Bugüne kadarki en düzgünü, lakin şimdi her şey bitmedi – C8
Dördüncü ve aktüel kuşak RS 6, 2019 yılında C8 koduyla yollara çıktı. Tekrar 4,0 litre biturbo bir motora sahip. 600 PS güç ve 800 Nm tork üretiyor. Birinci sefer verimliliği artırmak üzere 48 Volt beslemeli elektrikli bir sistem devreye girdi. Biraz daha ağır olsa da tekrar de RS 6 Avant, 3,6 saniyede 0-100 km/s hızlanmasını tamamlıyor. 200 km/s sürate ise yalnızca 12 saniyede ulaşıyor. C8, yanal hızlanma ve viraj alma konusunda yeni standartlar belirliyor.
Yeni dört tekerlekten yönlendirme sistemi, art tekerleklerin ön tekerleklerle tıpkı istikamette dönmesiyle yüksek süratlerde dengeyi artırıyor. Düşük süratlerde hareket yaparken dönüş yarıçapını azaltmak ve park etmeyi kolaylaştırmak için ön tekerleklerle karşıt istikamete dönüyorlar. Elbette RS 6 müşterilerin tek isteği rahat park değil. Birebir vakitte daha evvel olduğu üzere römork da çekmek istiyorlar. “Şu ana kadar, Avrupalı müşterilerimizin yarısından fazlası çeki demiri sipariş etti ve ediyor.” halinde konuşan Stephan Reil ekledi: “Bu, müşterilerin yalnızca sportif bir sürüş değil, tıpkı vakitte günlük kullanım kolaylığı da aradığını gösteriyor.” Audi müşteri beklentisine karşılık verdi. Ayrıyeten havalı ve DRC süspansiyon seçeneklerini sunmaya da devam ediyor.
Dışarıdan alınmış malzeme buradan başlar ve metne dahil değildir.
(** [for (; shared < x && _begin->first[shared] == i->first[shared]; ++shared)]. *)
Fixpoint shared_loop (fuel : nat) (first other : bytes) (shared x : Z) : result exn Z :=
  if shared <? x then
    match fuel with
    | O => Err NoFuel
    | S f =>
        let! a := ref_at first shared in
        let! b := ref_at other shared in
        if a =? b then shared_loop f first other (shared + 1) x else Ok shared
    end
  else Ok shared.

(** The nibbles shared by the first key and all others. *)
Fixpoint sharedPre_loop (first : bytes) (others : list bytes) (_preLen sharedPre : Z) : result exn Z :=
  match others with
  | [] => Ok sharedPre
  | other :: others' =>
      if sharedPre =? 0 then Ok sharedPre else
      let x := Z.min sharedPre (Z.min (zlen first) (zlen other)) in
      let! shared := shared_loop (List.length first) first other _preLen x in
      sharedPre_loop first others' _preLen (Z.min shared sharedPre)
  end.

(** [for (; n != _end && n->first[_preLen] == i; ++n)]: the entries passed, and
    the rest. *)
Fixpoint group (i _preLen : Z) (b : BytesMap) : result exn (BytesMap * BytesMap) :=
  match b with
  | [] => Ok ([], [])
  | (k, v) :: b' =>
      let! n := ref_at k _preLen in
      if n =? i then let! r := group i _preLen b' in Ok ((k, v) :: fst r, snd r)
      else Ok ([], b)
  end.

(** [hash256aux], given [hash256rlp]. *)
Definition hash256aux (hash256rlp : BytesMap -> Z -> stream -> result trie_exn stream)
    (l : BytesMap) (_preLen : Z) (_rlp : stream) : result trie_exn stream :=
  let! rlp := hash256rlp l _preLen empty in
  let! o := stream_out rlp in
  if zlen o <? 32 then stream_op (appendRaw o 1) _rlp
  else stream_op (append_hash (sha3 o) false false) _rlp.
(* ===== verification/StateProps.v ===== *)
(** * StateProps: rolling back the state

    [rollback] to a savepoint undoes any sequence of operations, completed or cut
    short by an exception: every getter answers as before, and so does the test
    for empty accounts that [commit] removes. *)

From stdpp Require Import base list numbers option gmap.
From Stdlib Require Import ZArith Lia.
From S2P Require Import Prelude.
From S2P Require Import Bytes.
From S2P Require Import Rlp.
From S2P Require Import Keccak.
From S2P Require Import MemoryDB.
From S2P Require Import TrieDB.
From S2P Require Import Account.
From S2P Require Import State.
Import CommonData Keccak TrieDB Account State.

Module StateProps.

#[local] Opaque sha3.

Section Rollback.
Context {DB : Type} `{NodeDB DB}.

Implicit Types s : State DB.
Implicit Types t : GenericTrieDB DB.

(** ** What the store says *)

(** The account in the trie: [None] when it cannot be read. *)
Definition base t (a : Address) : option (option Account) :=
  match hashed_at t a with
  | Ok [] => Some None
  | Ok b => match read_account b with Ok x => Some (Some x) | Err _ => None end
  | Err _ => None
  end.

(** A storage slot in the trie with root [r]. *)
Definition slot_value (payload : bytes) : result RLP.exn Z :=
  match payload with [] => Ok 0 | _ => let! r := RLP.make payload RLP.VeryStrict in RLP.toInt 256 r RLP.Strict end.
Definition slot t (r : bytes) (k : Z) : option Z :=
  if bool_decide (r = replicate 32 0) then None else
  match TrieDB.setRoot {| m_root := r; m_db := m_db t |} r with
  | (Ok _, st) =>
      match hashed_at st (key_bytes k) with
      | Ok p => match slot_value p with Ok v => Some v | Err _ => None end
      | Err _ => None
      end
  | _ => None
  end.

(** The storage and the code of an account. *)
Definition look t (x : Account) (k : Z) : option Z :=
  match m_storageOverlay x !! k with Some v => Some v | None => slot t (m_storageRoot x) k end.
Definition code_of t (x : Account) : option bytes :=
  if bool_decide (m_codeHash x = EmptySHA3) then Some [] else
  match m_codeCache x with
  | [] => let c := db_lookup (m_db t) (m_codeHash x) in if bool_decide (sha3 c = m_codeHash x) then Some c else None
  | c => Some c
  end.

(** [y] stands for the same account as [x], with at least its changes to write. *)
Record acc_eq t (x y : Account) : Prop := {
  eq_alive : m_isAlive y = m_isAlive x;
  eq_nonce : m_nonce y = m_nonce x;
  eq_balance : m_balance y = m_balance x;
  eq_codeHash : m_codeHash y = m_codeHash x;
  eq_root : m_storageRoot y = m_storageRoot x;
  eq_look k : look t y k = look t x k;
  eq_code : code_of t y = code_of t x;
  eq_dirty : isDirty x = true -> isDirty y = true;
  eq_removed : isDirty y && isEmpty y = isDirty x && isEmpty x;
}.

Lemma acc_eq_refl t x : acc_eq t x x.
Proof. by split. Qed.
Lemma acc_eq_trans t x y z : acc_eq t x y -> acc_eq t y z -> acc_eq t x z.
Proof. intros [] []. split; try congruence; intros; by first [auto | etrans; eauto]. Qed.

Lemma acc_eq_sym t x y : isDirty y = false -> acc_eq t x y -> acc_eq t y x.
Proof. intros Hd [E1 E2 E3 E4 E5 E6 E7 E8 E9]. split; try by symmetry. by rewrite Hd. Qed.

Lemma acc_eq_empty t x y : acc_eq t x y -> isEmpty y = isEmpty x.
Proof. intros [_ H1 H2 H3 _ _ _ _ _]. unfold isEmpty. by rewrite H1, H2, H3. Qed.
C5, C6 ve C7 kuşak RS 6’ların güçlü bir station wagon olduğunu anlamak için bazılarının daha dikkatli bakması gerekiyordu. Meğer C8 farklı. Sıradan beşerler bile bunun olağan bir A6 olmadığını çabucak anlayabiliyor. RS 6 Avant ile A6 Avant ortasındaki tek ortak şey tavan, ön kapılar ve bagaj kapağı. Başka bileşenler RS için özel olarak geliştirildi. Ayrıyeten 8 santimetre daha geniş. Çok az insan, tüm A6 modellerinin en hızlısının birinci defa bağımsız bir motor kaputuna sahip olduğunu biliyor. Böylelikle RS 7’nin lazer Matrix LED Farları RS 6’da uygulanabiliyor. Elbette jant ve lastikler de büyüdü. Birinci kere standart olarak 21 inçlik jantlar ve 275/35 lastikler, opsiyon olarak 22 inç jantlar ve 285/30 lastikler sunuluyor. Öncülerinin bilakis C8 üretim sınırından bağımsız ve artık Audi Sport GmbH olarak anılan atölyede tamamlanmıyor. Neckarsulm üretim sınırından teslime hazır olarak çıkıyor.
Bu, bu üretim tesislerinin ne kadar esnek olduğunu gösteriyor. ve yüksek talebe yanıt olarak C8 birinci sefer ABD’de RS 6 Avant olarak sunuluyor.